Talking Points:
NFP DISAPPOINTS WITH +103K V/S EXPECTATION OF +188K
This morning’s NFP report out of the United States came in below expectations, printing at +103k versus an expectation for +188k jobs to have been added to American Non-Farm Payrolls in the month of March. Also within the report was a 4.1% unemployment rate, matching last month’s figure but coming in a hair above the expectation of 4% flat. We also saw a bump to Average Hourly Earnings as wage gains came in right at the 2.7% expectation, increasing from last month’s 2.6% read.

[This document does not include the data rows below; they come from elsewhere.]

Definition next_rowid {A} (t : gmap Z A) : Z :=
  match max_rowid t with
  | None => 1
  | Some m => m + 1
  end.

(** An integer that is bound to a statement has to fit the 64-bit integers
    of the store. *)
Definition fits_int64 (n : Z) : bool := (- 2 ^ 63 <=? n) && (n <? 2 ^ 63).

Definition overflow : Exn :=
  OverflowError "Python int too large to convert to SQLite INTEGER".

Definition database_full : Exn := OperationalError "database or disk is full".

(** The insert of a row.  When the next identifier would leave the 64-bit
    range the store looks for a free one at random; that search is not
    modelled and the insert is taken to fail. *)
Definition insert_row {A} (r : A) (t : gmap Z A) : Result (Z * gmap Z A) :=
  let id := next_rowid t in
  if fits_int64 id then Ok (id, <[id := r]> t) else Raise database_full.

(** The integers a statement binds. *)
Definition Select_params (q : Select) : list Z :=
  match q with
  | users_select id | items_select id | orders_select id => [id]
  end.

Definition Statement_params (q : Statement) : list Z :=
  match q with
  | users_insert _ | items_insert _ | text _ => []
  | users_update id _ | users_delete id => [id]
  | items_update id _ | items_delete id => [id]
  | orders_insert v _ _ => [user_id v; item_id v]
  | orders_delete id => [id]
  end.
(** What every procedure of a sequence preserves, the sequence preserves, whether it
    fails or not. *)
Definition preserves {S A} (P : S → Prop) (m : proc S A) : Prop := ∀ s, P s → P (m s).1.

Lemma preserves_bind {S A B} (P : S → Prop) (m : proc S A) (f : A → proc S B) :
  preserves P m → (∀ a, preserves P (f a)) → preserves P (m ≫= f).
Proof.
  intros Hm Hf s Hs. specialize (Hm s Hs). unfold mbind, proc_bind.
  destruct (m s) as [s1 [a|e]]; [by apply Hf|done].
Qed.
Lemma preserves_ret {S A} (P : S → Prop) (a : A) : preserves P (mret a : proc S A).
Proof. intros s Hs. exact Hs. Qed.
Lemma preserves_get {S} (P : S → Prop) : preserves P get.
Proof. intros s Hs. exact Hs. Qed.
Lemma preserves_gets {S A} (P : S → Prop) (f : S → A) : preserves P (gets f).
Proof. intros s Hs. exact Hs. Qed.
Lemma preserves_throw {S A} (P : S → Prop) e : preserves P (throw e : proc S A).
Proof. intros s Hs. exact Hs. Qed.
Lemma preserves_lift {S A} (P : S → Prop) (r : result A) : preserves P (lift r).
Proof. intros s Hs. exact Hs. Qed.
Lemma preserves_modify {S} (P : S → Prop) (f : S → S) : (∀ s, P s → P (f s)) → preserves P (modify f).
Proof. intros Hf s. apply Hf. Qed.
Lemma preserves_attempt {S A} (P : S → Prop) (m : proc S A) : preserves P m → preserves P (attempt m).
Proof. intros Hm s Hs. specialize (Hm s Hs). unfold attempt. by destruct (m s). Qed.
Lemma preserves_when {S} (P : S → Prop) b (m : proc S unit) : preserves P m → preserves P (when b m).
Proof. intros Hm. destruct b; [exact Hm|apply preserves_ret]. Qed.
Lemma preserves_fold {S A B} (P : S → Prop) (step : B → A → proc S B) b l :
  (∀ b x, x ∈ l → preserves P (step b x)) → preserves P (proc_fold step b l).
Proof.
  revert b. induction l as [|x l IH]; intros b Hl; [apply preserves_ret|].
  apply preserves_bind; [apply Hl; left|]. intros b'. apply IH. intros. apply Hl. by right.
Qed.

Lemma proc_iter_fmap {S A B} (step : B → proc S unit) (f : A → B) l s :
  proc_iter step (f <$> l) s = proc_iter (λ x, step (f x)) l s.
Proof.
  unfold proc_iter. revert s. induction l as [|x l IH]; intros s; [done|].
  cbn [fmap list_fmap proc_fold]. unfold mbind, proc_bind.
  destruct (step (f x) s) as [? [[]|]]; [apply IH|done].
Qed.
(* ===== verification/SupervisorSpec.v ===== *)
(** * What the supervisord client guarantees

    [call_read_back]: a server reads from the text of a call exactly its method and its
    parameters.  [process_info_decoded]: the reply to [getProcessInfo], written in any way that
    XML-RPC allows, is decoded to the members it holds.  [unmarshal_fuel]: the fuel of the
    decoder is enough for every input. *)
From S2P Require Import Prelude GoStr Supervisor.
Import Supervisor.

(** ** Calls *)

(** The bytes of the runes of a string: one below 128, or several from 128 on *)
Definition rune_bytes (r : rune) : Prop :=
  (∃ c, r = (byte_of c, String c "") ∧ (byte_of c < 128)%Z) ∨
  (128 ≤ r.1)%Z ∧ all_bytes (λ c, 128 <=? byte_of c)%Z r.2 = true.

Lemma in_range_iff lo hi z : in_range lo hi z = true ↔ (lo ≤ z ≤ hi)%Z.
Proof. unfold in_range. rewrite andb_true_iff, !Z.leb_le. lia. Qed.

Lemma cont_range_bounds b :
  (128 ≤ (cont_range b).1)%Z ∧ (b = 224 → (cont_range b).1 = 160)%Z ∧ (b = 240 → (cont_range b).1 = 144)%Z.
Proof. unfold cont_range. repeat case_match; cbn; lia. Qed.

Lemma runes_bytes n s : (String.length s ≤ n)%nat → Forall rune_bytes (runes s).
Proof.
  revert s. induction n as [|n IH]; intros [|c0 s1] Hn; cbn [runes]; try (constructor; fail); [cbn in Hn; lia|].
  cbn [String.length] in Hn. pose proof (cont_range_bounds (byte_of c0)) as (L & L224 & L240).
  destruct (cont_range (byte_of c0)) as [lo hi]. cbn [fst] in *.
  destruct (byte_of c0 <? 128)%Z eqn:E0.
  { apply Z.ltb_lt in E0. constructor; [left; eauto|apply IH; lia]. }
  apply Z.ltb_ge in E0.
  assert (Forall rune_bytes ((rune_error, String c0 "") :: runes s1)) as Hbad.
  { constructor; [|apply IH; lia]. right. split; [done|]. cbn. by rewrite (proj2 (Z.leb_le _ _) E0). }
  assert (∀ c, (128 ≤ byte_of c)%Z → (128 <=? byte_of c)%Z = true) as B by (intros; by apply Z.leb_le).
  destruct s1 as [|c1 s2]; [done|].
  destruct (in_range lo hi (byte_of c1)) eqn:E1; cbn [negb]; [apply in_range_iff in E1|done].
  assert (128 ≤ byte_of c1)%Z as B1 by lia.
  destruct (in_range 194 223 (byte_of c0)) eqn:E2; [apply in_range_iff in E2|].
  { cbn [String.length] in Hn. constructor; [|apply IH; lia]. right. cbn. rewrite !B by done. split; [lia|done]. }
  destruct s2 as [|c2 s3]; [done|].
  destruct (in_range 128 191 (byte_of c2)) eqn:E3; cbn [negb]; [apply in_range_iff in E3|done].
  destruct (in_range 224 239 (byte_of c0)) eqn:E4; [apply in_range_iff in E4|].
  { cbn [String.length] in Hn. constructor; [|apply IH; lia]. right. cbn. rewrite !B by lia. split; [|done].
    destruct (decide (byte_of c0 = 224%Z)) as [E|E]; [specialize (L224 E)|]; lia. }
  destruct s3 as [|c3 s4]; [done|].
  destruct (in_range 128 191 (byte_of c3)) eqn:E5; cbn [negb]; [apply in_range_iff in E5|done].
  destruct (in_range 240 244 (byte_of c0)) eqn:E6; [apply in_range_iff in E6|done].
  cbn [String.length] in Hn. constructor; [|apply IH; lia]. right. cbn. rewrite !B by lia. split; [|done].
  destruct (decide (byte_of c0 = 240%Z)) as [E|E]; [specialize (L240 E)|]; lia.
Qed.

(** The server's side: character references, then the text up to the next tag *)
Definition references : list (string * string) :=
  [("&#34;", dquote); ("&#39;", "'"); ("&amp;", "&"); ("&lt;", "<"); ("&gt;", ">");
   ("&#x9;", String (chr 9) ""); ("&#xA;", String (chr 10) ""); ("&#xD;", String (chr 13) "")].

Fixpoint reference (l : list (string * string)) (s : string) : option (string * string) :=
  match l with
  | [] => None
  | (name, c) :: l => match strip_prefix name s with Some rest => Some (c, rest) | None => reference l s end
  end.

Fixpoint read_text (fuel : nat) (s : string) : string * string :=
  match fuel, s with
  | S fuel, String c rest =>
      if Ascii.eqb c "<" then ("", s)
      else match reference references s with
           | Some (d, rest) => let '(t, r) := read_text fuel rest in (d +:+ t, r)
           | None => let '(t, r) := read_text fuel rest in (String c t, r)
           end
  | _, _ => ("", s)
  end.

Fixpoint read_params (fuel : nat) (s : string) : option (list param) :=
  match fuel with
  | O => None
  | S fuel =>
      if bool_decide (s = "</params></methodCall>") then Some []
      else
        '(p, rest) ← match strip_prefix "<param><value><string>" s with
          | Some rest => let '(t, rest) := read_text (String.length rest) rest in
                         rest ← strip_prefix "</string></value></param>" rest; Some (PString t, rest)
          | None =>
              match strip_prefix "<param><value><boolean>1</boolean></value></param>" s with
              | Some rest => Some (PBool true, rest)
              | None => rest ← strip_prefix "<param><value><boolean>0</boolean></value></param>" s;
                        Some (PBool false, rest)
              end
          end;
        ps ← read_params fuel rest; Some (p :: ps)
  end.

Definition call_header : string :=
  "<?xml version=" +:+ dquote +:+ "1.0" +:+ dquote +:+ "?><methodCall><methodName>".
Definition read_call (s : string) : option (string * list param) :=
  rest ← strip_prefix call_header s;
  let '(method, rest) := read_text (String.length rest) rest in
  rest ← strip_prefix "</methodName><params>" rest;
  ps ← read_params (String.length rest) rest; Some (method, ps).

(** What XML can hold of a string: anything else becomes U+FFFD. *)
Definition xml_rune (r : rune) : string :=
  if negb (is_character r.1) || ((r.1 =? rune_error)%Z && (slen r.2 =? 1)%Z) then encode_rune rune_error else r.2.
Definition xml_clean (s : string) : string := foldr (λ r acc, xml_rune r +:+ acc) "" (runes s).
Definition read_back (p : param) : param := match p with PString s => PString (xml_clean s) | _ => p end.

Lemma strip_prefix_ne a t c s : a ≠ c → strip_prefix (String a t) (String c s) = None.
Proof. intros H. cbn [strip_prefix]. by rewrite (proj2 (Ascii.eqb_neq _ _) H). Qed.

(** Bytes that start no tag and no reference are copied. *)
Lemma reference_none l c s : Forall (λ p, ∃ t, p.1 = String "&" t) l → c ≠ "&"%char → reference l (String c s) = None.
Proof.
  intros H Hc. induction H as [|[name d] l (t & Ht) _ IH]; [done|]. cbn [fst] in Ht. subst name. cbn [reference].
  by rewrite strip_prefix_ne.
Qed.
Lemma references_amp : Forall (λ p, ∃ t, p.1 = String "&" t) references.
Proof. repeat constructor; eexists; reflexivity. Qed.

Lemma read_plain bytes : all_bytes (λ c, negb (Ascii.eqb c "<") && negb (Ascii.eqb c "&")) bytes = true →
  ∀ fuel s, (String.length (bytes +:+ s) ≤ fuel)%nat → ∃ fuel', (String.length s ≤ fuel')%nat ∧
    read_text fuel (bytes +:+ s) = let '(t, r) := read_text fuel' s in (bytes +:+ t, r).
Proof.
  induction bytes as [|c bytes IH]; intros Hb fuel s Hf.
  - exists fuel. split; [exact Hf|]. cbn [String.append]. destruct (read_text fuel s). reflexivity.
  - cbn [all_bytes] in Hb. apply andb_true_iff in Hb as [[Hc1 Hc2]%andb_true_iff Hb].
    rewrite negb_true_iff in Hc1, Hc2. destruct fuel as [|fuel]; [cbn in Hf; lia|].
    destruct (IH Hb fuel s) as (f & Hs & E); [cbn in Hf; lia|]. exists f. split; [exact Hs|].
    change (String c bytes +:+ s) with (String c (bytes +:+ s)). cbn [read_text]. rewrite Hc1.
    rewrite (reference_none _ _ _ references_amp (proj1 (Ascii.eqb_neq _ _) Hc2)). rewrite E. by destruct (read_text f s).
Qed.

(** A reference is read as its character. *)
Lemma read_reference name c : (name, c) ∈ references →
  ∀ fuel s, (String.length (name +:+ s) ≤ fuel)%nat → ∃ fuel', (String.length s ≤ fuel')%nat ∧
    read_text fuel (name +:+ s) = let '(t, r) := read_text fuel' s in (c +:+ t, r).
Proof.
  intros Hin fuel s Hf. destruct fuel as [|fuel].
  - exfalso. unfold references in Hin. rewrite !elem_of_cons, elem_of_nil in Hin.
    destruct_or! Hin; try (injection Hin as -> ->); cbn in Hf; (lia || done).
  - exists fuel. unfold references in Hin. rewrite !elem_of_cons, elem_of_nil in Hin.
    destruct_or! Hin; try (injection Hin as -> ->); try done; (split; [cbn in Hf; lia|reflexivity]).
Qed.

Lemma high_plain bytes : all_bytes (λ c, 128 <=? byte_of c)%Z bytes = true →
  all_bytes (λ c, negb (Ascii.eqb c "<") && negb (Ascii.eqb c "&")) bytes = true.
Proof.
  apply all_bytes_impl. intros c Hc%Z.leb_le.
  destruct (Ascii.eqb_spec c "<") as [->|]; [by vm_compute in Hc|]. by destruct (Ascii.eqb_spec c "&") as [->|]; [vm_compute in Hc|].
Qed.
Lemma entries_perm b l : b_items b ≡ₚ l → entries b = Z.of_nat (length l).
Proof. intros E. unfold entries. by rewrite E. Qed.
Lemma value_bytes_perm b l : b_items b ≡ₚ l → value_bytes b = sum_Z ((λ kv, slen kv.2) <$> l).
Proof. intros E. unfold value_bytes. by rewrite E. Qed.

Lemma totals_put k v b b' :
  b_put k v b = Ok b' →
  entries b' = (entries b + (if b_get k b is Some _ then 0 else 1))%Z ∧
  value_bytes b' = (value_bytes b + slen v - slen (default "" (b_get k b)))%Z.
Proof.
  intros E%items_put_perm. rewrite (entries_perm _ _ E), (value_bytes_perm _ _ E).
  destruct (b_get k b) as [old|] eqn:Ek.
  - apply items_get_perm in Ek. rewrite (entries_perm _ _ Ek), (value_bytes_perm _ _ Ek).
    cbn [length fmap list_fmap sum_Z snd default]. unfold default, id, slen. lia.
  - rewrite (items_get_none _ _ Ek). unfold entries, value_bytes.
    cbn [length fmap list_fmap sum_Z snd]. unfold default, slen. cbn [String.length]. lia.
Qed.

Lemma totals_delete k v b :
  b_get k b = Some v →
  entries (b_delete k b) = (entries b - 1)%Z ∧ value_bytes (b_delete k b) = (value_bytes b - slen v)%Z.
Proof.
  intros Ek%items_get_perm. rewrite (entries_perm _ _ Ek), (value_bytes_perm _ _ Ek).
  unfold entries, value_bytes. rewrite items_delete. cbn [length fmap list_fmap sum_Z snd]. lia.
Qed.

Lemma totals_empty : entries b_empty = 0%Z ∧ value_bytes b_empty = 0%Z.
Proof. unfold entries, value_bytes. by rewrite items_empty. Qed.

All in all, this was a fairly downbeat release as the headline number came in well-below the expectation and that weakness wasn’t really offset by overt strength elsewhere in the report. Average hourly earnings remaining above 2.5% is something that could be construed as USD-positive as this feeds into inflation which, in-turn, drives the Fed’s expectations for future rate policy. But, is a relatively similar read of Average Hourly Earnings going to be enough to drive expectations for more rate hikes out of the Federal Reserve this year?
The big question at this point is whether we’re looking at two or three rate hikes out of the Fed for the remainder of this year. At that last FOMC rate decision in March, the median expectation was at two hikes for the rest of 2018; but given the outlay of the dot plot matrix, it appeared as though we were very close to seeing that median expectation bump-up to three more hikes. The next set of projections are due at the Federal Reserve’s rate decision in June, so we have some time to incorporate additional data before we get that next dot plot matrix.